Aussi, je me félicite de la mise en œuvre du projet de foncière de l’État, rendue possible par le Gouvernement au travers d’un article additionnel rattaché à la mission « Gestion des finances publiques », et dont un « pilote », c’est-à-dire une expérimentation territoriale, devrait être déployé en 2025 dans deux régions, Grand Est et Normandie. Ce projet de foncière interministérielle publique, conçue sous la forme d’un établissement public industriel et commercial (Épic) qui percevra des loyers de la part des administrations occupantes, devrait notamment se traduire par la réduction des surfaces occupées.
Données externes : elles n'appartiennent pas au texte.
(** C8. The renderer and the terminal stay in step: when the attributes the renderer remembers
    are those of the terminal, or a reset starts the brushes, it writes a text that the
    terminal, reading it character by character, turns into attributes that agree with the
    ones asked for in the colours and in every rendition, and nothing else on the screen
    changes; the renderer then remembers those attributes, so the next brushes start in step
    again. *)
Theorem brushes_reach_terminal (W : Type) `{ApiLaws W} (GW : GlyphWidth) `{!Win32} (statics : Statics) (garbage : wchar)
    (GetPerceivableColor : Z -> Z -> Z) (Feature_ScrollbarMarks : bool) (ColorFromHLS : Z -> Z -> Z -> color) (fontMemory : FontBuffer)
    (connected : bool) (run_macro : VTInt -> M (StateMachine (OutputStateMachineEngine connected (Adapter W)) Handler VTInt) unit)
    (write_terminal : wstring -> M (Adapter W) bool) (u16u8 : wstring -> option (list Z)) (pid : Z) (uri customId : Z -> wstring)
    (e : VtEngine) (ta : TextAttribute) (usingSoftFont isSettingDefaultBrushes : bool)
    (s : StateMachine (OutputStateMachineEngine connected (Adapter W)) Handler VTInt) (sc : screen) :
  TextColor_proper (_foreground ta) -> TextColor_proper (_background ta) ->
  _hyperlinkId ta = _hyperlinkId (_lastTextAttributes e) ->
  usingSoftFont = _usingSoftFont e \/ isSettingDefaultBrushes = true ->
  _passthrough e && isSettingDefaultBrushes = false ->
  reading s -> on_screen (adapter_of s) sc -> in_step ta e (pg_attrs (sc_page sc)) ->
  exists e' text s' ta',
    Vt.UpdateDrawingBrushes u16u8 pid uri customId ta usingSoftFont isSettingDefaultBrushes e = (e', Ok S_OK) /\
    e' = put_lastTextAttributes (_lastTextAttributes e') (put_buffer (_buffer e ++ text) e) /\
    @iterM _ _ (@ProcessCharacter _ _ _ (@OutputEngine _ _ _ _
      (machine_dispatch statics garbage GetPerceivableColor Feature_ScrollbarMarks ColorFromHLS fontMemory run_macro write_terminal) _)) text s
      = (s', Ok tt) /\
    reading s' /\ on_screen (adapter_of s') (AdaptCursor.set_attrs ta' sc) /\
    agrees ta' ta /\ agrees (_lastTextAttributes e') ta' /\ _hyperlinkId (_lastTextAttributes e') = _hyperlinkId ta.
Proof.
  intros Hf Hb Hh Hsf Hp Hrd Hs Hin.
  destruct (brushes_draw u16u8 pid uri customId ta e usingSoftFont isSettingDefaultBrushes Hf Hb Hh Hsf Hp) as (la & (nss & Hns & E & Hsync) & Hag & Hlh).
  destruct (Hsync _ Hin) as (ta' & Happ & Hag').
  destruct (sgrs_read statics garbage GetPerceivableColor Feature_ScrollbarMarks ColorFromHLS fontMemory run_macro write_terminal
    nss s sc ta' Hns Hrd Hs Happ) as (s' & R & Hrd' & Hs').
  exists (drawn la nss e), (concat (map sgr_text nss)), s', ta'.
  split_and!; [done|done|done|done|done| |done|done]. by rewrite <- Hag'.
Qed.

(** C9. The renderer moves the cursor of the terminal to where it wants to write: when the place
    it remembers is the one of the terminal's cursor, in a viewport without origin mode, line feeds do not return to the
    first column, and the line above does not wrap into the one aimed at, it writes one of its sequences (home,
    a position, return and line feed, return, line feed, backspace, forward) and the
    terminal, reading it character by character, has its cursor at the place aimed at;
    of the screen nothing else changes but the wrap flag of a line that is left; the renderer
    then remembers that place. *)
Theorem cursor_reaches_terminal (W : Type) (api : ITerminalApi W) (laws : ApiLaws W) (feeds : FeedLaws W) (GW : GlyphWidth) (win32 : Win32)
    (statics : Statics) (garbage : wchar) (GetPerceivableColor : Z -> Z -> Z) (Feature_ScrollbarMarks : bool) (ColorFromHLS : Z -> Z -> Z -> color)
    (fontMemory : FontBuffer) (connected : bool)
    (run_macro : VTInt -> M (StateMachine (OutputStateMachineEngine connected (Adapter W)) Handler VTInt) unit)
    (write_terminal : wstring -> M (Adapter W) bool) (e : VtEngine) (coord : point)
    (s : StateMachine (OutputStateMachineEngine connected (Adapter W)) Handler VTInt) (sc : screen) :
  let g := rows_of_adapter (adapter_of s) in
  let in_viewport p := Point (x p) (first_row g + y p) in
  reading s -> _state s = Ground -> on_screen (adapter_of s) sc -> rows_ok g (sc_page sc) -> in_view g (sc_page sc) -> origin_mode g = false ->
  (forall w : W, GetLineFeedMode w = false) ->
  pg_cursor (sc_page sc) = in_viewport (_lastText e) -> _wrappedRow e <> Some (y coord - 1) ->
  0 <= y coord /\ first_row g + y coord <= last_row g -> 0 <= x coord < width_at (sc_page sc) (first_row g + y coord) ->
  x coord < MAX_PARAMETER_VALUE /\ y coord < MAX_PARAMETER_VALUE ->
  exists e' text, Vt._MoveCursor coord e = (e', Ok S_OK) /\ _buffer e' = _buffer e ++ text /\ _lastText e' = coord /\
    reaches statics garbage GetPerceivableColor Feature_ScrollbarMarks ColorFromHLS fontMemory run_macro write_terminal text s sc (in_viewport coord).
Proof.
  intros g in_viewport Hrd Hg Hs Hok Hin Ho Hmode Hlast Hwrap Hy Hx Hlim.
  unfold Vt._MoveCursor, bind at 1, get at 1. destruct (decide (coord = _lastText e)) as [Heq|Hne].
  - rewrite bool_decide_false by tauto. do 2 eexists. split_and!; [done|by rewrite app_nil_r|by rewrite Heq|].
    apply nothing_reaches; [done..|]. by rewrite Heq.
  - rewrite bool_decide_true by done.
    destruct (move_sequence_reaches statics garbage GetPerceivableColor Feature_ScrollbarMarks ColorFromHLS fontMemory run_macro write_terminal
      s sc coord (_lastText e) Hrd Hg Hs Hok Hin Ho Hlast Hy Hx Hlim Hmode e Hne Hwrap) as (e1 & text & E & Eb & Hr).
    exists (put_delayedEolWrap false (put_wrappedRow None (put_deferredCursorPos INVALID_COORDS (put_lastText coord e1)))), text.
    split_and!; [|exact Eb|done|exact Hr]. unfold bind. rewrite E. done.
Qed.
Dans sa déclaration de politique générale, le Premier ministre a annoncé la création d’un fonds spécial, entièrement dédié à la réforme de l’État, qui serait financé en cédant une partie des actifs, en particulier immobiliers. Mme la ministre pourra sans doute nous apporter des précisions sur ce fonds spécial et son articulation avec le déploiement de la foncière de l’État.
M. le président. La parole est à Mme le rapporteur pour avis. (Applaudissements sur les travées du groupe Les Républicains.)
Mme Pascale Gruny, rapporteur pour avis de la commission des affaires sociales. Monsieur le président, madame la ministre, monsieur le ministre, mes chers collègues, comme chaque année, la commission des affaires sociales a examiné conjointement les crédits de la mission « Régimes sociaux et de retraite » et du compte d’affectation spéciale « Pensions ».
L’évolution des crédits budgétaires qui leur sont dévolus dépend notamment de la revalorisation annuelle des pensions sur l’inflation, ce qui influe sur le montant des pensions.
Vous le savez, en votant la censure du gouvernement Barnier le 4 décembre dernier, l’Assemblée nationale a rejeté la version du projet de loi de financement de la sécurité sociale pour 2025 issue de la commission mixte paritaire.
Ce rejet a eu pour effet une revalorisation au 1er janvier 2025 des pensions de retraite sur l’inflation moyenne des douze derniers mois, soit 2,2 %. Le texte que nous examinons présentement diffère donc sensiblement de celui sur lequel la commission a émis un avis en séance. Il sera incontestablement plus dépensier que cela a été initialement envisagé, ce qu’à titre personnel je regrette dans le contexte actuel d’augmentation sans précédent de notre dette publique.
Deux constats s’imposent à l’étude des crédits de la mission « Régimes sociaux et de retraite ».
D’une part, les effets de la réforme des retraites d’avril 2023 sont limités à court terme, les agents de la SNCF et de la RATP liquidant de fait leur retraite au-delà de l’âge légal d’ouverture des droits. Cette tendance pourrait changer au fur et à mesure de la montée en charge de la réforme.
D’autre part, à la suite de la réforme, par la loi de financement de la sécurité sociale pour 2024, du mode de financement des régimes spéciaux fermés, le Gouvernement a fait le choix, pour cette année, de compenser la subvention d’équilibre qui leur est versée par la Cnav par une subvention versée par l’État. Je regrette toutefois que le montant de cette compensation ne soit pas renseigné dans les crédits budgétaires, de sorte qu’il n’est pas possible de connaître la participation du contribuable au financement de ces régimes.
La trajectoire de son solde cumulé du compte d’affectation spéciale « Pensions » serait provisoirement redressée par le relèvement de quatre points du taux de contribution employeur au titre des personnels civils. Cela ne peut toutefois pas être le seul levier pour maintenir ce solde cumulé à un niveau excédentaire. Une refonte de son mode de financement me semble donc nécessaire dans la mesure où les prévisions indiquent qu’il serait déficitaire à l’horizon de 2026.
En tout état de cause, compte tenu de la nécessité de permettre le versement sans interruption des pensions des assurés des régimes spéciaux et des fonctionnaires de l’État, la commission s’est déclarée, sous ces réserves, favorable à l’adoption des crédits de la mission et du compte d’affection spéciale.